Human blood Vγ9Vδ2 T cells respond to signals from microbes and tumors and subsequently differentiate into professional antigen-presenting cells (γδ T-APCs) for induction of CD4⁺ and CD8⁺ T cell responses. γδ T-APCs readily take up and degrade exogenous soluble protein for peptide loading on MHC I, in a process termed antigen cross-presentation. The mechanisms underlying antigen cross-presentation are ill-defined, most notably in human dendritic cells (DCs), and no study has addressed this process in γδ T-APCs. Here we show that intracellular protein degradation and endosomal acidification were significantly delayed in γδ T-APCs compared with human monocyte-derived DCs (moDCs). Such conditions are known to favor antigen cross-presentation.
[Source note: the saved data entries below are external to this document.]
(** * ID-token validation of [jms_oidc_rp.utils]

    A shallow embedding of [src/jms_oidc_rp/utils.py]: the claim validator
    [_validate_claims] and its caller [validate_and_return_id_token], with
    the properties of the repository's specification stated and proved
    over the embedding.

    Conventions of the embedding:
    - a decoded ID token is a Python [dict] with string keys, modelled as
      [gmap string pyval]; the validator mutates it in place, so every
      computation threads the dictionary and returns its final contents,
      also when an exception is raised;
    - Python exceptions are values of [exn]; a computation ends in
      [Return v] or [Raise e];
    - Python integers are unbounded, hence [Z]; JSON numbers with a
      fraction or an exponent (Python [float]) are outside the model;
    - the wall clock ([dt.datetime.utcnow()]), the settings object and the
      libraries [urllib.parse] and [jwkest] are parameters;
    - calls to [logger.debug] are not part of the model, and neither are
      [get_logger] and [build_absolute_uri], on which no property below
      depends. *)

From Stdlib Require Import ZArith Ascii String List.
From stdpp Require Import base option gmap strings list.

#[local] Set Warnings "-register-all".
#[local] Open Scope string_scope.
#[local] Open Scope Z_scope.
#[local] Open Scope list_scope.

(** ** Python values, exceptions and outcomes *)

Module Py.

(** The values [json.loads] produces (without [float]). *)
Inductive pyval : Type :=
| PyNone
| PyBool (b : bool)
| PyInt (z : Z)
| PyStr (s : string)
| PyList (l : list pyval)
| PyDict (m : gmap string pyval).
In both γδ T-APCs and moDCs, internalized antigen was transported across insulin-regulated aminopeptidase (IRAP)-positive early and late endosomes; however, and in contrast to various human DC subsets, γδ T-APCs efficiently translocated soluble antigen into the cytosol for processing via the cytosolic proteasome-dependent cross-presentation pathway. Of note, γδ T-APCs cross-presented influenza antigen derived from virus-infected cells and from free virus particles. The robust cross-presentation capability appears to be a hallmark of γδ T-APCs and underscores their potential application in cellular immunotherapy.